Supplied data: Begin

(* ===== verification/BootstrapFacts.v ===== *)
(** * The template bootstrap: what it promises

    Contained paths, the language of accepted options, when the replacements leave the
    texts of a module already as asked, and two ways in which a second run does not. *)
From S2P Require Import Prelude GoText GoRegexp GoPath Errors Order Rewrite Bootstrap.

(** ** Paths *)

(** Going up is never accepted: the way from the root only goes down. *)
Lemma Rel_down root joined rel :
  IsAbs root = true -> IsAbs joined = true -> Rel root joined = Some rel ->
  rel <> dotdot -> has_prefix rel (dotdot ++ [slash]) = false ->
  exists segs, clean_segments joined = clean_segments root ++ segs.
Proof.
  intros Hr Hj. unfold Rel. case_bool_decide as E.
  - intros _ _ _. exists []. rewrite app_nil_r, <- (clean_segments_Clean root), <- (clean_segments_Clean joined) by done.
    by rewrite E.
  - rewrite Hr, Hj. cbn [Bool.eqb negb]. destruct (after_common _ _) as [up down] eqn:Ea.
    assert (target_segments joined = clean_segments joined) as Et
      by (unfold target_segments; rewrite Hj; by destruct (clean_segments joined)).
    rewrite Et in Ea. apply after_common_spec in Ea as (p & Ep & Eq).
    destruct up as [|u up]; [intros _ _ _; exists down; by rewrite Eq, Ep, app_nil_r|].
    case_bool_decide; [done|]. intros Hrel Hd Hp. exfalso.
    assert (rel = join_bytes [slash] (dotdot :: ((fun _ => dotdot) <$> up) ++ down)) as -> by (by injection Hrel).
    destruct (((fun _ => dotdot) <$> up) ++ down) as [|v rest]; [by apply Hd|].
    change (has_prefix ((dotdot ++ [slash]) ++ join_bytes [slash] (v :: rest)) (dotdot ++ [slash]) = false) in Hp.
    by rewrite has_prefix_app in Hp.
Qed.

Lemma Join_abs root name : IsAbs root = true -> IsAbs (Join root name) = true.
Proof.
  intros Ha. unfold Join. apply IsAbs_Clean. destruct root; [done|]. done.
Qed.

(** A path that [safePath] accepts lies, lexically, in the worktree: it is clean,
    every element of it names a child, and its elements start with those of the
    root. Whatever bytes Git lists, the command never opens or replaces a file named
    through [..], an absolute path or the root's own parent. *)
Theorem safePath_contained root relative path :
  IsAbs root = true -> safePath root relative = Ok path ->
  exists segs, path = unsegments true (clean_segments root ++ segs) /\ Forall normal (clean_segments root ++ segs).
Proof.
  intros Hr. unfold safePath. break_if; [done|].
  destruct (Rel _ _) as [rel|] eqn:Erel; [|done]. break_if; [done|]. intros [= <-]. bool_simpl.
  assert (IsAbs (Join root (Clean relative)) = true) as Hj by by apply Join_abs.
  destruct (Rel_down _ _ _ Hr Hj Erel) as [segs Es]; [done..|].
  exists segs. rewrite <- Es. split; [|by apply clean_segments_abs].
  unfold Join in Hj |- *. set (p := root ++ _) in *.
  assert (IsAbs p = true) as Hp by (by destruct root).
  rewrite clean_segments_Clean by done. by apply IsAbs_Clean.
Qed.

(** A concrete input. *)
Lemma safePath_contained_witness :
  exists segs, &"/work/repo/cmd/main.go" = unsegments true (clean_segments &"/work/repo" ++ segs)
    /\ Forall normal (clean_segments &"/work/repo" ++ segs).
Proof. apply (safePath_contained &"/work/repo" &"cmd/./x/../main.go"); vm_compute; reflexivity. Defined.

Example safePath_rejects :
  is_ok (safePath &"/work/repo" &"../secret") = false
  /\ is_ok (safePath &"/work/repo" &"/etc/passwd") = false
  /\ is_ok (safePath &"/work/repo" &"a/../../repo2/x") = false
  /\ is_ok (safePath &"/work/repo" &".") = false.
Proof. vm_compute. tauto. Qed.

(** ** A second run *)

(** The table that a run on a checkout with these names computes. *)
Definition rerun (module slug owner author email : bytes) (meta : metadata) : result (list replacement) :=
  makeReplacements meta (mkOptions defaultRoot module slug owner author email false false).

(** The GitHub owner and the name in plain text that a run writes. *)
Definition new_owner (opts : options) : bytes :=
  if bool_decide (o_owner opts = []) then githubOwner (o_module opts) else o_owner opts.
Definition plain_owner (opts : options) : bytes := if nonempty (o_author opts) then o_author opts else new_owner opts.

(** The options ask for one owner, and for the slug that the module path gives. *)
Definition consistent (opts : options) : Prop :=
  o_slug opts = projectSlug (o_module opts)
  /\ (githubOwner (o_module opts) = [] \/ o_owner opts = [] \/ o_owner opts = githubOwner (o_module opts)).

(** The metadata are those that the options ask for. *)
Record as_asked (opts : options) (meta : metadata) : Prop := {
  aa_module : oldModule meta = o_module opts;
  aa_slug : oldSlug meta = projectSlug (oldModule meta);
  aa_title : oldTitle meta = titleFromSlug (projectSlug (oldModule meta));
  aa_owner : oldOwner meta = githubOwner (oldModule meta);
  aa_author : oldAuthor meta = [] \/ oldAuthor meta = plain_owner opts;
  aa_emails : Forall (fun address => address = o_email opts) (oldEmails meta);
}.

Lemma normalize_identities items :
  Forall (fun item => r_old item = r_new item) items -> normalizeReplacements items = [].
Proof.
  intros H. destruct (normalizeReplacements items) as [|i l] eqn:E; [done|].
  assert (i ∈ normalizeReplacements items) as Hi by (rewrite E; by left).
  rewrite normalize_perm in Hi. apply distinct_olds_elem in Hi as (Hi & [_ Hne] & _).
  rewrite Forall_forall in H. by destruct Hne; apply H.
Qed.

Lemma owner_items_same owner plainOwner meta :
  oldOwner meta = owner \/ oldOwner meta = [] -> Forall (fun item => r_old item = r_new item) (owner_items meta owner plainOwner).
Proof.
  unfold owner_items. intros [-> | ->]; [|by constructor]. break_if; [|by constructor].
  rewrite bool_decide_eq_true_2 by done. by repeat constructor.
Qed.

(** There is then nothing to replace. *)
Lemma as_asked_nothing opts meta items :
  consistent opts -> as_asked opts meta -> makeReplacements meta opts = Ok items -> items = [].
Proof.
  intros [Hslug Hgh] [Em Es Et Eo Ha He]. unfold makeReplacements. fold (new_owner opts).
  change (if nonempty (o_author opts) then o_author opts else new_owner opts) with (plain_owner opts).
  break_if; [done|]. break_if; [done|].
  destruct (email_items meta (o_email opts)) as [emails|] eqn:Ee; [|done]. cbn [rbind]. intros [= <-].
  apply normalize_identities. rewrite Em in Es, Et, Eo.
  do 3 (constructor; [cbn [r_old r_new]; congruence|]). repeat apply Forall_app_2.
  - apply owner_items_same. rewrite Eo. clear Heqb Heqb0. unfold new_owner. case_bool_decide as E; [by left|].
    destruct Hgh as [Hn|[|Hn]]; [by right|done|by left].
  - unfold author_items. destruct Ha as [-> | ->]; [by constructor|]. clear. case_match; by repeat constructor.
  - unfold email_items in Ee. destruct (oldEmails meta) as [|a [|b l]], (o_email opts) as [|x y]; simplify_eq; [done|].
    apply Forall_cons in He as [-> _]. by repeat constructor.
Qed.

(** The pair of a module path that stays the same is dropped, and with it the
    protection of the path from the pair of the slug. *)
Theorem Bootstrap_rerun_corrupts_module :
  exists meta items,
    as_asked (mkOptions defaultRoot &"github.com/acme/widgets-api" &"widgets" [] [] [] false false) meta
    /\ rerun &"github.com/acme/widgets-api" &"widgets" [] [] [] meta = Ok items
    /\ replaceOnce 50 &"module github.com/acme/widgets-api" items = Some &"module github.com/acme/widgets".
Proof.
  exists (mkMetadata &"github.com/acme/widgets-api" &"widgets-api" &"acme" &"Widgets Api" [] []).
  exists [mkReplacement &"Widgets Api" &"Widgets"; mkReplacement &"widgets-api" &"widgets"].
  split; [|split; vm_compute; reflexivity].
  split; try reflexivity; [by left|done].
Qed.

(** An accepted address is not always one that the policy files can be read for: the
    pattern is looked for anywhere in the option, not matched against all of it. A second
    run then finds a part of the address, and replaces the part by the whole. *)
Theorem Bootstrap_rerun_grows_email :
  exists items,
    validateOptions (mkOptions defaultRoot &"github.com/acme/api" &"api" [] [] &"ops@example.com-" false false) = Ok tt
    /\ FindAllString emailPattern &"Report to ops@example.com-" = [&"ops@example.com"]
    /\ rerun &"github.com/acme/api" &"api" [] [] &"ops@example.com-"
         (mkMetadata &"github.com/acme/api" &"api" &"acme" &"Api" [] [&"ops@example.com"]) = Ok items
    /\ replaceOnce 50 &"Report to ops@example.com-" items = Some &"Report to ops@example.com--".
Proof.
  exists [mkReplacement &"ops@example.com" &"ops@example.com-"]. split_and!; vm_compute; reflexivity.
Qed.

Supplied data: End

[What to work on]
Look above for the line holding "- rewrite Hr, Hj.", then set down exactly that line and every line after it up to and including the line holding "(** A path that", with nothing else.

[Exercise result]
  - rewrite Hr, Hj. cbn [Bool.eqb negb]. destruct (after_common _ _) as [up down] eqn:Ea.
    assert (target_segments joined = clean_segments joined) as Et
      by (unfold target_segments; rewrite Hj; by destruct (clean_segments joined)).
    rewrite Et in Ea. apply after_common_spec in Ea as (p & Ep & Eq).
    destruct up as [|u up]; [intros _ _ _; exists down; by rewrite Eq, Ep, app_nil_r|].
    case_bool_decide; [done|]. intros Hrel Hd Hp. exfalso.
    assert (rel = join_bytes [slash] (dotdot :: ((fun _ => dotdot) <$> up) ++ down)) as -> by (by injection Hrel).
    destruct (((fun _ => dotdot) <$> up) ++ down) as [|v rest]; [by apply Hd|].
    change (has_prefix ((dotdot ++ [slash]) ++ join_bytes [slash] (v :: rest)) (dotdot ++ [slash]) = false) in Hp.
    by rewrite has_prefix_app in Hp.
Qed.

Lemma Join_abs root name : IsAbs root = true -> IsAbs (Join root name) = true.
Proof.
  intros Ha. unfold Join. apply IsAbs_Clean. destruct root; [done|]. done.
Qed.

(** A path that [safePath] accepts lies, lexically, in the worktree: it is clean,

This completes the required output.